=== TASK TO CARRY OUT ===
Output only how many lines below contain "that".

=== DATA ===
(** * node-check-account

    A shallow embedding of the account checker: [index.js] (module [Index])
    and the earlier draft of the same script kept in the repository (module
    [Part000]).  The script reads a list of account credentials, opens one
    pogobuf client per account, runs a fixed login sequence and a store
    request, and writes the flags it collected to [output.csv].

    Everything the script does not implement itself -- the file system, the
    JSON and CSV parsers, the pogobuf client, the random number generator --
    is an external collaborator.  It is modelled by a [world]: a record of
    oracles that answer each call from the history of calls made so far.
    The script's own behaviour is then a computation in a state-and-exception
    monad whose state holds the call history, the object store and the
    module-level [config] variable. *)

From Stdlib Require Import ZArith String Ascii List.
From stdpp Require Import base strings list gmap.

(** ** JavaScript values *)

(** The primitive values an account field can hold.  The script performs no
    arithmetic on numbers: it passes them on, tests their truthiness and
    prints them, so a number is represented by its canonical rendering (the
    result of [String(n)]). *)
Inductive value :=
| VUndefined
| VNull
| VBool (b : bool)
| VNum (repr : string)
| VStr (s : string).

#[global] Instance value_eq_dec : EqDecision value.
Proof. solve_decision. Defined.

(** [String(v)], as applied by template literals and by [+] on a string. *)
Definition toString (v : value) : string :=
  match v with
  | VUndefined => "undefined"
  | VNull => "null"
  | VBool true => "true"
  | VBool false => "false"
  | VNum repr => repr
  | VStr s => s
  end.

(** [Boolean(v)], as applied by [||] and [? :]. *)
Definition truthy (v : value) : bool :=
  match v with
  | VUndefined | VNull => false
  | VBool b => b
  | VNum repr => negb (bool_decide (repr = "0") || bool_decide (repr = "NaN"))
  | VStr s => negb (bool_decide (s = EmptyString))
  end.

(** [a || b] *)
Definition js_or (a b : value) : value := if truthy a then a else b.

(** A flat JavaScript object: property name to value.  Reading a property
    that is not there gives [undefined]. *)
Abbreviation obj := (gmap string value).

Definition prop (o : obj) (k : string) : value := default VUndefined (o !! k).

(** The line feed, written ['\n'] in the source. *)
Definition LF : string := String "010"%char EmptyString.

(** [s.indexOf(pat)]: the position of the first occurrence, or [-1]. *)
Definition indexOf (s pat : string) : Z :=
  match String.index 0 pat s with
  | Some n => Z.of_nat n
  | None => (-1)%Z
  end.

(** [pat] occurs somewhere in [s]. *)
Definition contains (s pat : string) : Prop :=
  ∃ pre post : string, s = pre +:+ pat +:+ post.

(** [s[i]] on a string, joined into a string: an index out of range gives
    [undefined], which [join] renders as the empty string. *)
Definition char_at (s : string) (i : nat) : string :=
  match String.get i s with
  | Some c => String c EmptyString
  | None => EmptyString
  end.

(** ** Errors and results *)

(** A thrown [Error] object; the script only ever reads its [message]. *)
Record error := Error { message : string }.

Inductive result (A : Type) :=
| Ok (a : A)
| Throw (e : error).
Arguments Ok {A} a.
Arguments Throw {A} e.

Definition TypeError (msg : string) : error := Error msg.

(** ** The protocol vocabulary (node-pogo-protos) *)

Inductive RequestType :=
| GET_PLAYER
| DOWNLOAD_REMOTE_CONFIG_VERSION
| CHECK_CHALLENGE
| GET_HATCHED_EGGS
| GET_INVENTORY
| CHECK_AWARDED_BADGES
| DOWNLOAD_SETTINGS
| GET_PLAYER_PROFILE
| GET_BUDDY_WALKED
| LEVEL_UP_REWARDS.

#[global] Instance RequestType_eq_dec : EqDecision RequestType.
Proof. solve_decision. Defined.

Inductive Platform := IOS | ANDROID.

Inductive PlatformRequestType := GET_STORE_ITEMS.
(** [func verifyIntHeap(t *testing.T, h *heap.Heap[int], i int, less func(a, b int) bool)];
    [log] holds the errors reported to [t] so far. The second report prints
    [j1] beside the value at [j2], as the test does. *)
Fixpoint verifyIntHeap_rec (budget : nat) (i : Z) (lessf : Z -> Z -> bool)
    (log : list report) : @M Z (list report) :=
  match budget with
  | O => diverge
  | S budget' =>
      let* n := Len in
      let j1 := GoInt.add (GoInt.mul 2 i) 1 in
      let j2 := GoInt.add (GoInt.mul 2 i) 2 in
      let* r :=
        if (j1 <? n)%Z then
          let* a := At j1 in
          let* b := At i in
          if lessf a b then
            let* vi := At i in
            let* vj := At j1 in
            ret (inl (log ++ [(i, vi, j1, vj)]))
          else
            let* log1 := verifyIntHeap_rec budget' j1 lessf log in
            ret (inr log1)
        else ret (inr log) in
      match r with
      | inl reported => ret reported
      | inr log1 =>
          if (j2 <? n)%Z then
            let* a := At j2 in
            let* b := At i in
            if lessf a b then
              let* vi := At i in
              let* vj := At j2 in
              ret (log1 ++ [(i, vi, j1, vj)])
            else verifyIntHeap_rec budget' j2 lessf log1
          else ret log1
      end
  end.

Definition verifyIntHeap (i : Z) (lessf : Z -> Z -> bool) (log : list report) :
    @M Z (list report) :=
  fun h => verifyIntHeap_rec (S (length (data h))) i lessf log h.

(** The loop of [TestRemove2]:
    [for h.Len() > 0 { m[h.Remove((h.Len()-1)/2)] = true; verifyIntHeap(t, h, 0, less) }] *)
Fixpoint remove_mid_loop (budget : nat) (lessf : Z -> Z -> bool)
    (m : gmap Z bool) (log : list report) : @M Z (gmap Z bool * list report) :=
  match budget with
  | O => diverge
  | S budget' =>
      let* n := Len in
      if (n >? 0)%Z then
        let* n' := Len in
        let* x := Remove (GoInt.quo (GoInt.sub n' 1) 2) in
        let m' := <[x := true]> m in
        let* log' := verifyIntHeap 0 lessf log in
        remove_mid_loop budget' lessf m' log'
      else ret (m, log)
  end.

Definition remove_mid_all (lessf : Z -> Z -> bool) (m : gmap Z bool)
    (log : list report) : @M Z (gmap Z bool * list report) :=
  fun h => remove_mid_loop (S (length (data h))) lessf m log h.

(** The loop of [TestPop], with [prio] for the field [priority]:
    [for q.Len() > 0 { peeks = append(peeks, q.Peek().priority); pops = append(pops, q.Pop().priority) }] *)
Fixpoint peek_pop_loop {T} `{Zero T} (prio : T -> Z) (budget : nat)
    (peeks pops : list Z) : @M T (list Z * list Z) :=
  match budget with
  | O => diverge
  | S budget' =>
      let* n := Len in
      if (n >? 0)%Z then
        let* e := Peek in
        let peeks' := peeks ++ [prio e] in
        let* e' := Pop in
        let pops' := pops ++ [prio e'] in
        peek_pop_loop prio budget' peeks' pops'
      else ret (peeks, pops)
  end.

Definition peek_pop_all {T} `{Zero T} (prio : T -> Z) : @M T (list Z * list Z) :=
  fun h => peek_pop_loop prio (S (length (data h))) [] [] h.

(** [below i p]: index [p] lies in the subtree rooted at [i]. *)
Inductive below (i : nat) : nat -> Prop :=
| below_root : below i i
| below_child p c : below i p -> child p c -> below i c.

(** The heap order of the subtree rooted at [i]. *)
Definition subtree_ordered {T} (lessf : T -> T -> bool) (i : nat) (d : list T) : Prop :=
  forall p c x y, below i p -> child p c ->
    d !! p = Some x -> d !! c = Some y -> lessf y x = false.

=== TASK OUTPUT ===
2